* Saved data entries
-----
Lemma open_any s ch fs root flags l fuel :
  tree_ok s ch -> no_mount s -> rootdirs s !! fs = Some root -> Forall component l ->
  (forall d, (length (children ch d) + length l < fuel)%nat) ->
  open fsop_open fuel fs (SEP :: join_path l) flags s =
  if stale_on s ch root l then Fault else open_outcome fs flags (walk s ch root l) s.
Proof.
  intros T Hu Hroot Hl Hf. destruct (t_root _ _ T fs root Hroot) as (n & Hn & Hty & _).
  unfold open, open_from. change (chr (SEP :: join_path l) =? SEP) with true. cbv iota.
  change (fs_path_skipsep (SEP :: join_path l)) with (fs_path_skipsep (join_path l)).
  rewrite join_path_skipsep by done. rewrite <- (open_walk_any s ch fs flags l root fuel) by (done || by exists n).
  rewrite (sm_bind_ok _ _ s s s eq_refl). rewrite (sm_bind_ok _ _ s root s) by (by rewrite Hroot).
  rewrite (sm_bind_ok _ _ _ _ _ (get_node_ok _ _ _ Hn)). by rewrite decide_True.
Qed.
(** With the first handles open. *)
Lemma open_unmounted s ch fs root flags l fuel :
  tree_ok s ch -> unmounted s -> rootdirs s !! fs = Some root -> Forall component l ->
  (forall d, (length (children ch d) + length l < fuel)%nat) ->
  open fsop_open fuel fs (SEP :: join_path l) flags s = open_outcome fs flags (walk s ch root l) s.
Proof.
  intros T Hu Hroot Hl Hf. rewrite (open_any s ch fs root) by (done || by apply unmounted_no_mount).
  by rewrite unmounted_stale_on.
Qed.

(** C11. [open] on an absolute path of a tree in which nothing is mounted, on
    every branch: it finds the node, creates the last component if that is all
    that is missing and asked for, or fails with the error that tells why. But
    the first handle that was opened on a node is remembered in it also after it
    is closed: a path through or to such a node reads freed memory. *)
Theorem open_spec s ch fs root flags l fuel :
  tree_ok s ch -> no_mount s -> rootdirs s !! fs = Some root -> Forall component l ->
  (forall d, (length (children ch d) + length l < fuel)%nat) ->
  open fsop_open fuel fs (SEP :: join_path l) flags s =
  if stale_on s ch root l then Fault else
  match walk s ch root l with
  | Found p => if has_flag flags FSO_EXCL then fail EEXIST 0 s else create_fsnode fs p s
  | Missing d name => if has_flag flags FSO_CREATE then create_in fs d name flags s else fail ENOENT 0 s
  | NoEntry => fail ENOENT 0 s
  | NotDir => fail ENOTDIR 0 s
  end.
Proof.
  intros T Hu Hroot Hl Hf. rewrite (open_any s ch fs root) by done. destruct (stale_on _ _ _ _); [done|].
  unfold open_outcome. destruct (walk s ch root l); try done; [by destruct (has_flag flags FSO_EXCL)|by destruct (has_flag flags FSO_CREATE)].
Qed.
End open.

Lemma strcasecmp_refl c : strcasecmp c c = 0.
Proof.
  unfold strcasecmp. assert (skip_common Ctype.tolower c c = ([], [])) as ->; [|done].
  induction c as [|x c IH]; [done|]. cbn [skip_common chr tail]. by rewrite Z.eqb_refl.
Qed.

(** [s'] has the nodes of [s], as far as paths go. *)
Definition keeps (s s' : mfs) : Prop := forall x m, nodes s !! x = Some m ->
  exists m', nodes s' !! x = Some m' /\ nname m' = nname m /\ parent m' = parent m /\ ntype m' = ntype m.

Lemma matches_keeps s s' ch d name x : tree_ok s ch -> keeps s s' -> x ∈ children ch d -> matches s' name x = matches s name x.
Proof.
  intros T Hk Hx. apply (t_child _ _ T) in Hx as (_ & m & Hm & _). destruct (Hk x m Hm) as (m' & Hm' & En & _).
  unfold matches. by rewrite Hm, Hm', En.
Qed.

Lemma entry_keeps s s' ch d n n' name :
  tree_ok s ch -> keeps s s' -> parent n' = parent n -> entry s' ch d n' name = entry s ch d n name.
Proof.
  intros T Hk Ep. unfold entry. repeat case_match; try done. f_equal. apply find_ext. intros x Hx. by eapply matches_keeps.
Qed.

Lemma walk_keeps s s' ch l node :
  tree_ok s ch -> keeps s s' -> is_Some (nodes s !! node) -> walk s' ch node l = walk s ch node l.
Proof.
  intros T Hk. revert node. induction l as [|c l IH]; intros node [n Hn]; cbn [walk]; [done|].
  destruct (Hk node n Hn) as (n' & -> & _ & Ep & Et). rewrite Hn, Et. destruct (decide _); [|done].
  rewrite (entry_keeps s s' ch node n n') by done.
  destruct (Z.eqb_spec (entry s ch node n (cut c)) 0); [done|]. apply IH. by eapply entry_node.
Qed.

(** After the missing last component was added, the path leads to it. *)
Lemma walk_created s s' ch d p np name l node :
  tree_ok s ch -> keeps s s' -> nodes s' !! p = Some np -> nname np = name -> p <> 0 ->
  strcmp name [46; 46] <> 0 -> 0 < node ->
  walk s ch node l = Missing d name -> walk s' (<[d := children ch d ++ [p]]> ch) node l = Found p.
Proof.
  intros T Hk Hp Hname Hp0 Hdd. set (ch' := <[d := children ch d ++ [p]]> ch).
  assert (forall x, children ch' x = children ch x ++ if decide (x = d) then [p] else []) as Hc.
  { intros x. unfold ch', children. rewrite lookup_insert. repeat case_decide; subst; try done; rewrite ?app_nil_r; congruence. }
  revert node. induction l as [|c l IH]; intros node Hnode; cbn [walk]; [done|].
  destruct (nodes s !! node) as [n|] eqn:Hn; [|done]. destruct (Hk node n Hn) as (n' & -> & En & Epar & Ety).
  rewrite Ety. destruct (decide (ntype n = FSNODE_DIR)) as [Hty|]; [|done].
  destruct (Z.eqb_spec (entry s ch node n (cut c)) 0) as [E|E].
  - destruct l; [|done]. intros [= -> <-]. unfold entry in *.
    destruct (strcmp (cut c) [46] =? 0); [lia|]. destruct (Z.eqb_spec (strcmp (cut c) [46; 46]) 0); [done|].
    rewrite Hc, decide_True, find_app by done.
    assert (List.find (matches s' (cut c)) (children ch d) = None) as ->.
    { rewrite (find_ext _ (matches s (cut c))) by (intros x Hx; by eapply matches_keeps).
      destruct (List.find _ _) as [x|] eqn:Ef; [|done]. cbn in E. subst x.
      apply find_Some_elem in Ef as [Hx _]. pose proof (child_bound _ _ _ _ T Hx). lia. }
    assert (matches s' (cut c) p = true) as Em by (unfold matches; by rewrite Hp, Hname, strcasecmp_refl).
    cbn [List.find]. rewrite Em. cbn. by apply Z.eqb_neq in Hp0 as ->.
  - intros Hw.
    assert (entry s' ch' node n' (cut c) = entry s ch node n (cut c)) as ->.
    { unfold entry in *. destruct (strcmp (cut c) [46] =? 0); [done|].
      destruct (strcmp (cut c) [46; 46] =? 0); [done|]. rewrite Hc, find_app.
      rewrite (find_ext _ (matches s (cut c))) by (intros x Hx; by eapply matches_keeps).
      by destruct (List.find _ _). }
    destruct (Z.eqb_spec (entry s ch node n (cut c)) 0); [done|]. apply IH; [|done].
    destruct (entry_node s ch node n (cut c) T Hn E) as [m Hm]. apply (t_node _ _ T) in Hm as [? _]. lia.
Qed.

Lemma create_fsnode_spec fs p n s ch :
  tree_ok s ch -> nodes s !! p = Some n -> (2 <= avail s)%nat ->
  exists s', create_fsnode fs p s = Ok (nexta s, s') /\ tree_ok s' ch /\
    handles s' = <[nexta s := mk_fsn fs (match ntype n with
                                         | FSNODE_FILE => OFile p 0
                                         | FSNODE_DIR => ODir p (clist_of n)
                                         end) 0]> (handles s) /\
    nodes s' = (if nfsnode n =? 0 then <[p := set_fsnode (nexta s) n]> (nodes s) else nodes s) /\
    rootdirs s' = rootdirs s /\ (avail s = S (S (avail s')))%nat /\ nexta s' = nexta s + 2.
Proof.
  intros T Hp Hav. pose proof (t_fresh _ _ T) as Hf.
  set (hd := mk_fsn fs (match ntype n with FSNODE_FILE => OFile p 0 | FSNODE_DIR => ODir p (clist_of n) end) 0).
  destruct (avail s) as [|[|k]] eqn:Ea; [lia|lia|].
  set (s1 := set_handles (<[nexta s := hd]> (handles s)) (bump (bump s (S k)) k)).
  set (s2 := if nfsnode n =? 0 then set_nodes (<[p := set_fsnode (nexta s) n]> (nodes s)) s1 else s1).
  assert (create_fsnode fs p s = Ok (nexta s, s2)) as E.
  { unfold create_fsnode. rewrite (sm_bind_ok _ _ s (nexta s) (bump s (S k))) by (unfold alloc; by rewrite Ea).
    assert (nexta s =? 0 = false) as -> by lia.
    rewrite (sm_bind_ok _ _ _ _ _ (get_node_ok p (bump s (S k)) n Hp)).
    rewrite (sm_bind_ok _ _ (bump s (S k)) (nexta s + 1) (bump (bump s (S k)) k)) by done.
    assert (nexta s + 1 =? 0 = false) as -> by lia. sm. unfold s2, s1. by destruct (nfsnode n =? 0). }
  exists s2. split; [done|]. split; [by eapply create_fsnode_ok|].
  unfold s2, s1. destruct (nfsnode n =? 0); cbn; split_and!; done || lia.
Qed.

(** A new handle leaves the tree unmounted. *)
Lemma unmounted_open s s' ch h hd p n nd' :
  tree_ok s ch -> unmounted s -> nodes s !! p = Some n -> mnt hd = 0 -> nexta s <= h ->
  handles s' = <[h := hd]> (handles s) -> nfsnode nd' = h ->
  nodes s' = (if nfsnode n =? 0 then <[p := nd']> (nodes s) else nodes s) -> unmounted s'.
Proof.
  intros T Hu Hp Hm Hh Eh Ef En x m Hx.
  assert (forall f hf, handles s !! f = Some hf -> handles s' !! f = Some hf) as Hl.
  { intros f hf Hf. rewrite Eh, lookup_insert_ne; [done|]. destruct (t_handle _ _ T f hf Hf) as [? _]. lia. }
  assert (nodes s !! x = Some m \/ m = nd') as [Hx'| ->].
  { rewrite En in Hx. destruct (nfsnode n =? 0); [|by left]. rewrite lookup_insert in Hx.
    case_decide; [right; congruence|by left]. }
  - destruct (Hu x m Hx') as [?|(hf & Hf & Hm')]; [by left|right]. exists hf. auto.
  - right. exists hd. split; [|done]. by rewrite Eh, Ef, lookup_insert_eq.
Qed.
-----
Could you write out, exactly as they stand, only the lines above that begin at the line with "induction c as" and stop after the line with "Definition keeps (s"?

* Result of the exercise
  induction c as [|x c IH]; [done|]. cbn [skip_common chr tail]. by rewrite Z.eqb_refl.
Qed.

(** [s'] has the nodes of [s], as far as paths go. *)
Definition keeps (s s' : mfs) : Prop := forall x m, nodes s !! x = Some m ->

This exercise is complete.